Archive for the ‘Collecting tips’ Category

September 17th, 2008

Does a unique visual style make a game collectible?

The blog over at G-Mixer has a thought-provoking post titled “Videogames Aging Gracefully.” The premise is simple enough — games that employ a unique style tend to “hold up” better in time than those that only strive to look realistic (or for you picky art majors, naturalistic).

G-Mixer’s highlighted examples include Zelda: The Wind Waker, LucasArts’ Full Throttle, Out of this World, Street Fighter III, and Super Mario World.

Then something clicked for me: Pretty much all of these are also collectible titles.
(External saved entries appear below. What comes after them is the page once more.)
(** ** ComplianceSummary (the aggregator) *)

Record ComplianceSummary := mkSummary {
  total_files : nat;
  compliant_files : nat;
  non_compliant_files : nat;
  average_score : Q;  (* f64 *)
  critical_violations : nat;
  warning_violations : nat;
  info_violations : nat;
  files_by_score : list (string * nat);
}.

(** [ComplianceSummary::new], i.e. [Default::default()] *)
Definition summary_new : ComplianceSummary := mkSummary 0 0 0 0 0 0 0 [].

Definition count_severity (s : ComplianceSummary) (v : ComplianceViolation)
    : ComplianceSummary :=
  match severity v with
  | Critical => mkSummary (total_files s) (compliant_files s) (non_compliant_files s)
      (average_score s) (S (critical_violations s)) (warning_violations s)
      (info_violations s) (files_by_score s)
  | Warning => mkSummary (total_files s) (compliant_files s) (non_compliant_files s)
      (average_score s) (critical_violations s) (S (warning_violations s))
      (info_violations s) (files_by_score s)
  | Info => mkSummary (total_files s) (compliant_files s) (non_compliant_files s)
      (average_score s) (critical_violations s) (warning_violations s)
      (S (info_violations s)) (files_by_score s)
  end.

(** [ComplianceSummary::add_result] *)
Definition add_result (s : ComplianceSummary) (r : ComplianceResult) (filename : string)
    : ComplianceSummary :=
  let total := S (total_files s) in
  let avg := fdiv (fadd (fmul (average_score s) (f64_of_nat (total - 1)))
                        (f64_of_nat (score r)))
                  (f64_of_nat total) in
  let s1 := mkSummary total
              (if is_compliant r then S (compliant_files s) else compliant_files s)
              (if is_compliant r then non_compliant_files s else S (non_compliant_files s))
              avg (critical_violations s) (warning_violations s) (info_violations s)
              (files_by_score s ++ [(filename, score r)]) in
  fold_left count_severity (violations r) s1.

(** ** BatchProcessor *)

(** [Result<Option<PathBuf>, VideoError>], paths and error messages as strings. *)
Inductive FileResult := OkSome (fixed_path : string) | OkNone | Err (e : string).

Record BatchProcessor := mkBatch {
  bp_total_files : nat;
  processed_files : nat;
  failed_files : list (string * string);
  fixed_files : list string;
  skipped_files : list string;
}.

(** [BatchProcessor::new] *)
Definition batch_new (total : nat) : BatchProcessor := mkBatch total 0 [] [] [].

(** [BatchProcessor::process_file_result] *)
Definition process_file_result (b : BatchProcessor) (path : string) (result : FileResult)
    : BatchProcessor :=
  let processed := S (processed_files b) in
  match result with
  | OkSome fixed_path =>
      mkBatch (bp_total_files b) processed (failed_files b)
        (fixed_files b ++ [fixed_path]) (skipped_files b)
  | OkNone =>
      mkBatch (bp_total_files b) processed (failed_files b)
        (fixed_files b) (skipped_files b ++ [path])
  | Err e =>
      mkBatch (bp_total_files b) processed (failed_files b ++ [(path, e)])
        (fixed_files b) (skipped_files b)
  end.

(** A run of the batch loop: the results of the processed paths in order. *)
Definition run_batch (total : nat) (rs : list (string * FileResult)) : BatchProcessor :=
  fold_left (fun b pr => process_file_result b (fst pr) (snd pr)) rs (batch_new total).

(** ** format_duration *)

(** [(seconds * 100.0).trunc() as u32]: a saturating cast, so a
    non-positive product gives 0 and a large one [u32::MAX]. *)
Definition total_centisecs (seconds : Q) : Z :=
  let x := fmul seconds 100 in
  if Qle_bool x 0 then 0%Z else Z.min (Qfloor x) (2 ^ 32 - 1)%Z.

Definition decimal_string (n : Z) : string :=
  NilEmpty.string_of_uint (N.to_uint (Z.to_N n)).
It’s an easy concept, but has huge implications for game collecting, especially those (like me) who are speculatively collecting titles now that may become collectible later on. It goes a long way in explaining why the sports genre is virtually devoid of collectible games, except in the rare case of a visually unique title (Nintendo’s Punch-Out!!, EA’s Mutant League Football).

I shamefully admit that I’ve never heard of Out of this World, and after Wikipediaing it and checking its profile out on Mobygames, I’m stunned that such a unique art style could have been ported to the SNES and Genesis. What blows my mind even more is that this is from 1992. I’m definitely going to have to hunt down a copy and play it. (For the curious, the general consensus is that the SNES version is superior to the Genesis, primairly for the SNES’s bigger color palette.)